Simon Wren-Lewis documents the austerity insanity:
1) Government embarks on austerity, to try and maintain the confidence of the bond markets. We must preserve the AAA rating for our government’s debt, says the finance minister.
2) Austerity reduces demand, helping create flat or negative growth.
3) As a result, deficit targets keep being missed. Additional austerity is imposed, and growth declines again.
3) Country loses its AAA rating, and the credit rating agency gives concerns about poor growth as an important factor for the downgrade.
4) This confirms our fears, says the finance minister. We must redouble our efforts to reduce our debt.

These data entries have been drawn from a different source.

(** The smallest and largest value of a list, by [<] as the loops compute them. *)
Definition fminmax (l : list float64) : option (float64 * float64) :=
  foldl (fun acc v => match acc with
    | None => Some (v, v)
    | Some (lo, hi) => Some (if SFltb v lo then v else lo, if SFltb hi v then v else hi)
    end) None l.
Definition ttftSamples (l : list openAIAccountCandidateScore) : list float64 :=
  omap (fun c => match ttft c with Some t => if SFltb fzero t then Some t else None | None => None end) l.
(** [time.Duration.Seconds]. *)
Definition Seconds (d : duration) : float64 :=
  fadd (float_of_Z (Z.quot d Second)) (fdiv (float_of_Z (Z.rem d Second)) (float_of_Z Second)).
Definition resetRemaining (now : time) (a : Account.Account) : option float64 :=
  match SessionWindowEnd a with
  | Some e => if Before now e then Some (Seconds (SubT e now)) else None
  | None => None
  end.
Definition maxWaitingOf (l : list openAIAccountCandidateScore) : Z := foldl (fun m c => Z.max m (li_WaitingCount (loadInfo c))) 1 l.
Definition prioritiesOf (first : openAIAccountCandidateScore) (l : list openAIAccountCandidateScore) : Z * Z :=
  foldl (fun acc c => (Z.min acc.1 (Priority (account c)), Z.max acc.2 (Priority (account c))))
    (Priority (account first), Priority (account first)) l.
(* ===== verification/Scheduler.v ===== *)
(** * Account selection ([service/openai_account_scheduler.go])

    How the scheduler turns an order of candidates into a slot: it acquires a slot
    of the concurrency service for each candidate in turn, checks the account
    again, and gives the slot back when a check fails; when no slot is free it
    answers with a plan to wait.  What it asks of the rest of the gateway is the
    signature [serviceCall]; what it relies on is [GatewaySpec]: no such call
    touches slots, and the cache answers ([AccountSlots]).  The profit gate and
    the previous-response layer are not modelled; a context is never cancelled. *)

From S2P Require Import Prelude Float64 Errors RedisSlots ConcurrencyCache ConcurrencyService Subscription.
From S2P Require Import AccountQuota Ordering Account Candidates.

(** ** Probe budget *)

Definition openAIAccountSelectionProbeLimit : Z := 64.
Record openAISelectionProbeBudget := mkBudget { acquires : Z; rechecks : Z; attempted : gset Z; limited : bool }.
Definition newOpenAISelectionProbeBudget : openAISelectionProbeBudget := mkBudget 0 0 ∅ false.
Definition enableLimit (b : openAISelectionProbeBudget) : openAISelectionProbeBudget := { b with limited := true }.
Definition recordAcquire (accountID : Z) : ST openAISelectionProbeBudget bool := fun b =>
  if negb (limited b) then (true, b)
  else if openAIAccountSelectionProbeLimit <=? acquires b then (false, b)
  else (true, mkBudget (acquires b + 1) (rechecks b) ({[accountID]} ∪ attempted b) (limited b)).
Definition recordRecheck : ST openAISelectionProbeBudget bool := fun b =>
  if negb (limited b) then (true, b)
  else if openAIAccountSelectionProbeLimit <=? rechecks b then (false, b)
  else (true, mkBudget (acquires b) (rechecks b + 1) (attempted b) (limited b)).
Definition acquireExhausted (b : openAISelectionProbeBudget) : bool :=
  limited b && (openAIAccountSelectionProbeLimit <=? acquires b).
Definition wasAttempted (b : openAISelectionProbeBudget) (accountID : Z) : bool := bool_decide (accountID ∈ attempted b).
(** The list (its left end first), the sorted set and the string of every key,
    absent keys being empty. *)
Class RedisQueueSpec (S : Type) `{!RedisQueue S} := {
  lst : S -> string -> list string;
  zset : S -> string -> gmap string Z;
  txt : S -> string -> option string;
  rpop_result k s : (RPOP k s).1 = last (lst s k);
  rpop_lst k s k' : lst (RPOP k s).2 k' = if decide (k = k') then take (pred (length (lst s k))) (lst s k) else lst s k';
  rpop_frame k s k' : zset (RPOP k s).2 k' = zset s k' /\ txt (RPOP k s).2 k' = txt s k';
  lpush_lst k m s k' : lst (LPUSH k m s).2 k' = if decide (k = k') then m :: lst s k else lst s k';
  lpush_frame k m s k' : zset (LPUSH k m s).2 k' = zset s k' /\ txt (LPUSH k m s).2 k' = txt s k';
  zadd_zset k v m s k' : zset (ZADD k v m s).2 k' = if decide (k = k') then <[m := v]> (zset s k) else zset s k';
  zadd_frame k v m s k' : lst (ZADD k v m s).2 k' = lst s k' /\ txt (ZADD k v m s).2 k' = txt s k';
  zaddxx_zset k v m s k' : zset (ZADD_XX k v m s).2 k' = if decide (k = k') then alter (fun _ => v) m (zset s k) else zset s k';
  zaddxx_frame k v m s k' : lst (ZADD_XX k v m s).2 k' = lst s k' /\ txt (ZADD_XX k v m s).2 k' = txt s k';
  zrem_zset k m s k' : zset (ZREM k m s).2 k' = if decide (k = k') then delete m (zset s k) else zset s k';
  zrem_frame k m s k' : lst (ZREM k m s).2 k' = lst s k' /\ txt (ZREM k m s).2 k' = txt s k';
  zrange_state k max count s : (ZRANGEBYSCORE k max count s).2 = s;
  zrange_sound k max count s m : m ∈ (ZRANGEBYSCORE k max count s).1 -> exists v, zset s k !! m = Some v /\ v <= max;
  zrange_nodup k max count s : NoDup (ZRANGEBYSCORE k max count s).1;
  zrange_complete k max count s m v : zset s k !! m = Some v -> v <= max -> 0 <= count ->
    m ∈ (ZRANGEBYSCORE k max count s).1 \/ Z.of_nat (length (ZRANGEBYSCORE k max count s).1) = count;
  zrange_count k max count s : 0 <= count -> Z.of_nat (length (ZRANGEBYSCORE k max count s).1) <= count;
  zrange_lowest k max count s m v m' v' : m ∈ (ZRANGEBYSCORE k max count s).1 -> zset s k !! m = Some v ->
    zset s k !! m' = Some v' -> v' < v -> m' ∈ (ZRANGEBYSCORE k max count s).1;
  setnx_result k t ttl s : 0 < ttl -> (SET_NX_PX k t ttl s).1 = bool_decide (txt s k = None);
  setnx_txt k t ttl s k' : 0 < ttl -> txt (SET_NX_PX k t ttl s).2 k' =
    if decide (k = k') then Some (default t (txt s k)) else txt s k';
  setnx_frame k t ttl s k' : lst (SET_NX_PX k t ttl s).2 k' = lst s k' /\ zset (SET_NX_PX k t ttl s).2 k' = zset s k';
  get_spec k s : GET k s = (txt s k, s);
  del_lst k s k' : lst (DEL k s).2 k' = if decide (k = k') then [] else lst s k';
  del_zset k s k' : zset (DEL k s).2 k' = if decide (k = k') then ∅ else zset s k';
  del_txt k s k' : txt (DEL k s).2 k' = if decide (k = k') then None else txt s k';
  pexpire_frame k ttl s k' : 0 < ttl ->
    lst (PEXPIRE k ttl s).2 k' = lst s k' /\ zset (PEXPIRE k ttl s).2 k' = zset s k' /\ txt (PEXPIRE k ttl s).2 k' = txt s k' }.
(** ** Examples *)

Example civil_dates : map civil [739573; 738944; 0; 730118; 730179] = [(2025, 11, 19); (2024, 2, 29); (1, 1, 1); (1999, 12, 31); (2000, 3, 1)].
Proof. vm_compute. reflexivity. Qed.
Example formatted : FormatDateTime (fun _ => 8 * Hour) (739573 * Day + 17 * Hour + 8 * Minute + 7 * Second) = "2025-11-20 01:08:07".
Proof. vm_compute. reflexivity. Qed.
Example base64_texts : map base64 [[0; 255; 16; 62; 63; 7; 9]; [97; 98]; [97; 98; 99]; [251; 255]] = ["AP8QPj8HCQ=="; "YWI="; "YWJj"; "+/8="].
Proof. vm_compute. reflexivity. Qed.
Definition demoConfig : BatchImageConfig := mkConfig true 0 0 0 0 0 0 "" "" 0 0.
(** Two images of one prompt and one of another, with a reference. *)
Definition demoRequest (task : string) : BatchImageSubmitRequest :=
  mkSubmit " gemini-2.5-flash-image " task "" "" [
    mkSubmitItem "" "a cat" 2 []; mkSubmitItem "dog" " a dog " 0 [mkReference "r" "" "image/JPG" "abc" ""]]
    "" "" "1k" {["k" := " v "]} None.
Example demo_hashed : option_map marshalRequest (match validateSubmitRequest (fun _ => 0) demoConfig (demoRequest "t") 0 with Ok r => Some r | Err _ => None end) =
  Some (qs ["{"; "model"; ":"; "gemini-2.5-flash-image"; ","; "task_name"; ":"; "t"; ","; "parent_batch_id"; ":"; ""; ","; "provider"; ":"; ""; ",";
    "items"; ":[{"; "custom_id"; ":"; "item_000001_01"; ","; "prompt"; ":"; "a cat"; "},{"; "custom_id"; ":"; "item_000001_02"; ","; "prompt"; ":"; "a cat";
    "},{"; "custom_id"; ":"; "dog"; ","; "prompt"; ":"; "a dog"; ","; "reference_images"; ":[{"; "id"; ":"; "r"; ","; "mime_type"; ":"; "image/jpeg"; ",";
    "data"; ":"; "YWJj"; "}]}],"; "response_mime_type"; ":"; "image/png"; ","; "aspect_ratio"; ":"; ""; ","; "image_size"; ":"; "1K"; ",";
    "metadata"; ":{"; "k"; ":"; "v"; "}}"]).
Proof. vm_compute. reflexivity. Qed.
(** What the checks make of a request; [demoRequest] when they fail. *)
Definition demoChecked (task : string) (now : time) : BatchImageSubmitRequest :=
  match validateSubmitRequest (fun _ => 0) demoConfig (demoRequest task) now with Ok r => r | Err _ => demoRequest task end.
Definition passes (task : string) (now : time) : bool :=
  match validateSubmitRequest (fun _ => 0) demoConfig (demoRequest task) now with Ok _ => true | Err _ => false end.
Lemma demo_checked task now : passes task now = true ->
  validateSubmitRequest (fun _ => 0) demoConfig (demoRequest task) now = Ok (demoChecked task now).
Proof. unfold passes, demoChecked. by destruct (validateSubmitRequest _ _ _ _). Qed.
Lemma checked_request_witness : NoDup (ids (Items (demoChecked "t" 0))) /\ map Prompt (Items (demoChecked "t" 0)) = ["a cat"; "a cat"; "a dog"].
Proof.
  assert (E : passes "t" 0 = true) by (vm_compute; reflexivity).
  destruct (checked_request (fun _ => 0) demoConfig (demoRequest "t") 0 _ (demo_checked "t" 0 E)) as (H1 & _ & H2 & _).
  split; [exact H1|]. rewrite H2. clear. vm_compute. reflexivity.
Defined.
(** Without a task name the hash depends on the second of the request: a repetition
    under the same idempotency key is taken for another request. *)
Lemma unnamed_hash_changes : exists r r',
  validateSubmitRequest (fun _ => 0) demoConfig (demoRequest "") (739573 * Day) = Ok r /\
  validateSubmitRequest (fun _ => 0) demoConfig (demoRequest "") (739573 * Day + Second) = Ok r' /\
  HashBatchImageSubmitRequest r <> HashBatchImageSubmitRequest r'.
Proof.
  exists (demoChecked "" (739573 * Day)), (demoChecked "" (739573 * Day + Second)).
  split; [apply demo_checked; vm_compute; reflexivity|]. split; [apply demo_checked; vm_compute; reflexivity|].
  apply String.eqb_neq. vm_compute. reflexivity.
Qed.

I do not like using decisions by the credit rating agencies as an excuse to write posts, because when it comes to the major economies they have no particular expertise. (Typically markets show no reaction to the ‘news’ that a country like the Netherlands has been downgraded.) This useful post by Bas Jacobs (HT MT) argues that the S&P analysis for the Netherlands does not deserve any serious attention. On credit rating agencies generally, see Jonathan Portes. The media report what these agencies say because downgrades are convenient hooks to hang existing stories on, and it is a shame and a continuing source of puzzlement that officials and politicians bother with them.
So why am I writing this post? Because it seems important to record the progress of another country beside my own that is going down a depressingly predictable path. ...[continue]...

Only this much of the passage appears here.